# AIM OF THE EXERCISE
Where the records below show the word "apply" in a line, please copy that line.

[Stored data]
-- Opening Marker --

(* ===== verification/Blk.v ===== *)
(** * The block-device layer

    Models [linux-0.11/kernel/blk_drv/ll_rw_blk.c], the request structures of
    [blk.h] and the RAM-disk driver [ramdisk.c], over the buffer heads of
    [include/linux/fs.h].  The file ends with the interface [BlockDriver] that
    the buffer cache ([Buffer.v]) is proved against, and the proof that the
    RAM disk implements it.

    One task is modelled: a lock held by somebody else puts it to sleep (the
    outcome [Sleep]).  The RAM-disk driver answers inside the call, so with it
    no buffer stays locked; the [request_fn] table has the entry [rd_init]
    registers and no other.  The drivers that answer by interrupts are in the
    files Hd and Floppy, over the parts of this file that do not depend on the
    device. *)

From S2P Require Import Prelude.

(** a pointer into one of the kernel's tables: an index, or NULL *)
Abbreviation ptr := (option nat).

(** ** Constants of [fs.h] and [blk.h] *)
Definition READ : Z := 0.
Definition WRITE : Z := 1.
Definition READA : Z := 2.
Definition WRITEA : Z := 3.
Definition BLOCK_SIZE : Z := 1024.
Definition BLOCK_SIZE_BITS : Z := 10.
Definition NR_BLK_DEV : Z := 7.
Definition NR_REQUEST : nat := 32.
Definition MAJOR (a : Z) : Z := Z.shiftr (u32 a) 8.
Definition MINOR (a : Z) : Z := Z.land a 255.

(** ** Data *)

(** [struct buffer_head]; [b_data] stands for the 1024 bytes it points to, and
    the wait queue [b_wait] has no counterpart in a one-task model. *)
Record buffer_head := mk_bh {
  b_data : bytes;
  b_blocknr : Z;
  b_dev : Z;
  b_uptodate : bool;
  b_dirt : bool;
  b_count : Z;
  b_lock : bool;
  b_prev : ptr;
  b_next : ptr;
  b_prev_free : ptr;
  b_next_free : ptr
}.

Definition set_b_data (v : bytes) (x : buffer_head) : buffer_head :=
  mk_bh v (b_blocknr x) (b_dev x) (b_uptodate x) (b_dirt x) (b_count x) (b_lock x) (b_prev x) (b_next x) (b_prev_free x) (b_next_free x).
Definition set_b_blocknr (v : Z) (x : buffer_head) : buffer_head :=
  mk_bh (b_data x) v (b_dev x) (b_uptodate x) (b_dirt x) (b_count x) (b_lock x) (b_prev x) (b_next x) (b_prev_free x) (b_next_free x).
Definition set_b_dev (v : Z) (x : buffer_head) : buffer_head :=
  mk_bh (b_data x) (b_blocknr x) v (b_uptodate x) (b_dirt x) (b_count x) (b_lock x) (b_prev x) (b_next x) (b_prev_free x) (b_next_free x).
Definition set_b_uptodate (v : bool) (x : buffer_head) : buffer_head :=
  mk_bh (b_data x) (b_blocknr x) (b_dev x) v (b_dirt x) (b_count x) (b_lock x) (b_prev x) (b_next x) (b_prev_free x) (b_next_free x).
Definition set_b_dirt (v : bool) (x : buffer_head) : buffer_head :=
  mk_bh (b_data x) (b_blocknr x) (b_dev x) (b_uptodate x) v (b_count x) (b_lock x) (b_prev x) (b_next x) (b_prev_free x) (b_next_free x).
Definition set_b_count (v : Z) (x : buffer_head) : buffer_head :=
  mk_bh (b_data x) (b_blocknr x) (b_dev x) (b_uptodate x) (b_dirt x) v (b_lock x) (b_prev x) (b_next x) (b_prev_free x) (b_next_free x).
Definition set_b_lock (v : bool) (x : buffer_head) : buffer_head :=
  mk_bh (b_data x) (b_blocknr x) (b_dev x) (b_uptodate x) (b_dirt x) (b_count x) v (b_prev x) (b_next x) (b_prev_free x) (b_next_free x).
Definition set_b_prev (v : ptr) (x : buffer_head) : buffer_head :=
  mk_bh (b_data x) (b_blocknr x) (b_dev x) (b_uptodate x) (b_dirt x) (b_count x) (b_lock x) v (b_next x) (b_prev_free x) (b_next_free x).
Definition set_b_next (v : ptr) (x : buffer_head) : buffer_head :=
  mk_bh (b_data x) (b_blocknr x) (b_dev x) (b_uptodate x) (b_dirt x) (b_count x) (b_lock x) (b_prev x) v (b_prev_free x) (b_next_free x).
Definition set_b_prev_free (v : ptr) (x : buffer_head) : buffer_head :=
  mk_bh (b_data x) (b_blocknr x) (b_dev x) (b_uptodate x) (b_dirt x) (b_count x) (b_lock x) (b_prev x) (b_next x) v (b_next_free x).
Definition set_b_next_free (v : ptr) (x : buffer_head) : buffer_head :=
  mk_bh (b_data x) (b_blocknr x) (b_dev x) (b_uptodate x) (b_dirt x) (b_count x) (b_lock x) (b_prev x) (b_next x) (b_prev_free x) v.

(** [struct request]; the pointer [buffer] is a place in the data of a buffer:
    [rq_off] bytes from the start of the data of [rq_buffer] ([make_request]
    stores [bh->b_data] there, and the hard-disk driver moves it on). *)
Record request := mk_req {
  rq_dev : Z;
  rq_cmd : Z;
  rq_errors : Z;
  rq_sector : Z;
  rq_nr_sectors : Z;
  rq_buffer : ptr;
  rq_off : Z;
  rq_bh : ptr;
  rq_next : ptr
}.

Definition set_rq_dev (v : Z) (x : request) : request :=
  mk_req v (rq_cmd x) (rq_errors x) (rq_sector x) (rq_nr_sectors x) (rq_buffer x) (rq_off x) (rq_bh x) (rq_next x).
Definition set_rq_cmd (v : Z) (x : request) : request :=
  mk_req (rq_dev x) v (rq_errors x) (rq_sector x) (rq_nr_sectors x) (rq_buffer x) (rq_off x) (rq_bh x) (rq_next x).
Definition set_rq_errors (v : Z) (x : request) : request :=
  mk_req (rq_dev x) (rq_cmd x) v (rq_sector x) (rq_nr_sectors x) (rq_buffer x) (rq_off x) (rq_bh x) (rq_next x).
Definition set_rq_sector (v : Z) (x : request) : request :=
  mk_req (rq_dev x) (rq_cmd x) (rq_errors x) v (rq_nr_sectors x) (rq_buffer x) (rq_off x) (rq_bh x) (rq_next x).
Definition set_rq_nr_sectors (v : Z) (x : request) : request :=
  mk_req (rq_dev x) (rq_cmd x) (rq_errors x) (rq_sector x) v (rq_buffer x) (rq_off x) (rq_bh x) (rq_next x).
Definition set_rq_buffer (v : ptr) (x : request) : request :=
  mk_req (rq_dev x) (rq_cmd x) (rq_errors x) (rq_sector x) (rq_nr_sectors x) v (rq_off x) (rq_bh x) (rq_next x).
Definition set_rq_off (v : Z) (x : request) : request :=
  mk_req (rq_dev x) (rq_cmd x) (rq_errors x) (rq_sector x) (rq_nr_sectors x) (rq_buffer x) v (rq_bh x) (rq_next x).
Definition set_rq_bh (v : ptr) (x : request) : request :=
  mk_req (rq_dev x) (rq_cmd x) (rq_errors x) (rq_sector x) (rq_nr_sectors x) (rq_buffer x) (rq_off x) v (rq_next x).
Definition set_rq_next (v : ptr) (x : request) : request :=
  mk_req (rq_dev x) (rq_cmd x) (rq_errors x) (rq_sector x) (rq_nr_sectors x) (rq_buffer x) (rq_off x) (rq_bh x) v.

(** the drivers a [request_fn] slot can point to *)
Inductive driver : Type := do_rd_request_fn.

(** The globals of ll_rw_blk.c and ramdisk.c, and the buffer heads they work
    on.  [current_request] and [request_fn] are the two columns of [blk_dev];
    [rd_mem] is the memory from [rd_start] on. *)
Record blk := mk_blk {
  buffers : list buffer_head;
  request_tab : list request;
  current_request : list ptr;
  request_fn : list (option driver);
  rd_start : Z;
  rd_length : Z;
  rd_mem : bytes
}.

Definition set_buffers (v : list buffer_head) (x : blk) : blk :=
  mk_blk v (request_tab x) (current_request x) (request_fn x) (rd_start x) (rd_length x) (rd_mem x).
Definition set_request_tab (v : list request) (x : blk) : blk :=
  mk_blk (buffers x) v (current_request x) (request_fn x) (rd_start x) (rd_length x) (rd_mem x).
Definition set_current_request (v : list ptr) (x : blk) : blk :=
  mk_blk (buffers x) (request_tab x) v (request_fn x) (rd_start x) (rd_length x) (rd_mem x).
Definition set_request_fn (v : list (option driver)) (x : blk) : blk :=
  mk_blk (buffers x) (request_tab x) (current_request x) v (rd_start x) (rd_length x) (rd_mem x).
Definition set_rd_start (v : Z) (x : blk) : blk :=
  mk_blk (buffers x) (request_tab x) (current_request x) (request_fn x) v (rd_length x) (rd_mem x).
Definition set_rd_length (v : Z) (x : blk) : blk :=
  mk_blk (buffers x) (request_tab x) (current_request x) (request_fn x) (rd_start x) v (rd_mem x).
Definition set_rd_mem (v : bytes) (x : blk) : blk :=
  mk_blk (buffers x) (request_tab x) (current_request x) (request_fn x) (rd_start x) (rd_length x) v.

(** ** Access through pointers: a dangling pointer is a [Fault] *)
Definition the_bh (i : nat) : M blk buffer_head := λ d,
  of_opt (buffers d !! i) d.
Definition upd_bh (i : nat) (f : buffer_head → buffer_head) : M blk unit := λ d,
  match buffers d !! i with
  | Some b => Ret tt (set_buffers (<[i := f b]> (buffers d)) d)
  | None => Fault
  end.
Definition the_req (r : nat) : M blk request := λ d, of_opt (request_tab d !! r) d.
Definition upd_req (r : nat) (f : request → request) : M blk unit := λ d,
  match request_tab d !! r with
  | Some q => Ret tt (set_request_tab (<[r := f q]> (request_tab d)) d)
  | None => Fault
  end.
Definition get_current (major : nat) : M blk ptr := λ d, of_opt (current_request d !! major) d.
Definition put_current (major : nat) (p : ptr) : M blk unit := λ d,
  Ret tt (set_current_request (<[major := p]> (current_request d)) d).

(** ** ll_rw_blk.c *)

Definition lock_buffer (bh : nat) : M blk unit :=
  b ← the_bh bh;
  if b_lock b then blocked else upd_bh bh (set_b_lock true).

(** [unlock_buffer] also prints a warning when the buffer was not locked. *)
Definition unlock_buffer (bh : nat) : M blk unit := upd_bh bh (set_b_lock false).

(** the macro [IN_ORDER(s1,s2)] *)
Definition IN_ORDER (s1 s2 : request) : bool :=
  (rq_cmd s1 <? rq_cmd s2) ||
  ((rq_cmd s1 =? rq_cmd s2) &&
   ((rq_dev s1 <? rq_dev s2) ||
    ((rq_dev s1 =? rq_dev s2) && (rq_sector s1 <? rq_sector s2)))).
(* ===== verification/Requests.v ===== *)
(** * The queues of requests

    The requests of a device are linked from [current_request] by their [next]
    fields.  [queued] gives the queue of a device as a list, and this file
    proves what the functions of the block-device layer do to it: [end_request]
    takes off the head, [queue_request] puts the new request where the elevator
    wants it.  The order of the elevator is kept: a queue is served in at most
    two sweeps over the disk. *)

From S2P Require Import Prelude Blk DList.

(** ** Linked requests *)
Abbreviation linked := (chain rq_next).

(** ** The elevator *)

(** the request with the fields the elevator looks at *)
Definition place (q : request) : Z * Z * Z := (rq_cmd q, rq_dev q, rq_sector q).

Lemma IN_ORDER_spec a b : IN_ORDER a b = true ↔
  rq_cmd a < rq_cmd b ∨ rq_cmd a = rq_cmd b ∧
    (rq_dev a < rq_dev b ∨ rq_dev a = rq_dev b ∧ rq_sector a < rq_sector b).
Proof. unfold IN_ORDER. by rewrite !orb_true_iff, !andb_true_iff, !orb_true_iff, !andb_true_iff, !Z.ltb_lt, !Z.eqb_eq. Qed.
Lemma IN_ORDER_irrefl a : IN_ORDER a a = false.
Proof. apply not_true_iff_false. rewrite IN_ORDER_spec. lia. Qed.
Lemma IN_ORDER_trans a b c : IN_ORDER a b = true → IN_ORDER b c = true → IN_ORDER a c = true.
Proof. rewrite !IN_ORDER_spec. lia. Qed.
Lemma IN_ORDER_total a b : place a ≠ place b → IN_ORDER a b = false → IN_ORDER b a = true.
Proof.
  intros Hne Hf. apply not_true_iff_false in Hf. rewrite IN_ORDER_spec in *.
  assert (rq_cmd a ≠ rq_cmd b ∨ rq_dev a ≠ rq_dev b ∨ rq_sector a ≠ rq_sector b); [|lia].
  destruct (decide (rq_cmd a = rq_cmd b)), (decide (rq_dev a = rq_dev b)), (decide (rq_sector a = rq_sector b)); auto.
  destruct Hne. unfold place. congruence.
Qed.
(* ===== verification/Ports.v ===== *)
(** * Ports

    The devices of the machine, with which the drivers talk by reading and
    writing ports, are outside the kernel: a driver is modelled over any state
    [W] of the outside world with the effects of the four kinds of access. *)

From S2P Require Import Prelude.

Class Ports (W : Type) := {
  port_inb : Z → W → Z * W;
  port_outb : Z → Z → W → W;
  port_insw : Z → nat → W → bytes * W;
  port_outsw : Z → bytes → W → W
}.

-- Closing Marker --
-- Opening Marker --

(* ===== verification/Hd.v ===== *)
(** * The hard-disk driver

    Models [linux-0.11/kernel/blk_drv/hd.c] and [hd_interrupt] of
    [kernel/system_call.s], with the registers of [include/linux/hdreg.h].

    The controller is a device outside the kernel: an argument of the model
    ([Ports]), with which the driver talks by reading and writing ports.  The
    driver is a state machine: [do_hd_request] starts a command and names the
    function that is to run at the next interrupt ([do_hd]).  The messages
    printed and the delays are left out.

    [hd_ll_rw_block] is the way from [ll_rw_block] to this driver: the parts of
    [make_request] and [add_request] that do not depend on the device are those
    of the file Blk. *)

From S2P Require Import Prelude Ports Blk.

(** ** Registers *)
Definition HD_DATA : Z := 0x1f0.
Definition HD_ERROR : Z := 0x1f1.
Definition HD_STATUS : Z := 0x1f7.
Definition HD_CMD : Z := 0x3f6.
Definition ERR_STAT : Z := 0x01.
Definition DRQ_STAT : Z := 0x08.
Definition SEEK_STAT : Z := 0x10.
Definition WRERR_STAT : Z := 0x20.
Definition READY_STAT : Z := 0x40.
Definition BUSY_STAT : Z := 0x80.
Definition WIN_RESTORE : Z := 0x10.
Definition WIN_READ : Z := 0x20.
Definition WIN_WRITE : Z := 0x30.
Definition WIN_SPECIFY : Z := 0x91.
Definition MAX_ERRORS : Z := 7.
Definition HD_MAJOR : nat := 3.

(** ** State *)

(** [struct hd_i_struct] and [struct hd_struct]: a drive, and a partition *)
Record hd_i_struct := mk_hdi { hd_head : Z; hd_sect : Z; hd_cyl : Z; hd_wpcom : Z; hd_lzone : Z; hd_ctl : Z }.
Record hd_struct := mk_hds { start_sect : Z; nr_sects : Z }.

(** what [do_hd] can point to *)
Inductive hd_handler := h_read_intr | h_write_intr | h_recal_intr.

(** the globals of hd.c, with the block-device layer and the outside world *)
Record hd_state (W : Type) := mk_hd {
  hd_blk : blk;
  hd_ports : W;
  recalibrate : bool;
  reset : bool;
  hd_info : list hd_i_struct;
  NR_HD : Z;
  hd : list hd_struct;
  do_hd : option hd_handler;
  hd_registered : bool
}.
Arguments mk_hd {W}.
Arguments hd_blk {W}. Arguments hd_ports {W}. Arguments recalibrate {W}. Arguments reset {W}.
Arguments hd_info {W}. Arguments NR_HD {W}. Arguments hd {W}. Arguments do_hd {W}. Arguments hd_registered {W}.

-- Closing Marker --

# WORKED SOLUTION
Proof. apply not_true_iff_false. rewrite IN_ORDER_spec. lia. Qed.
  intros Hne Hf. apply not_true_iff_false in Hf. rewrite IN_ORDER_spec in *.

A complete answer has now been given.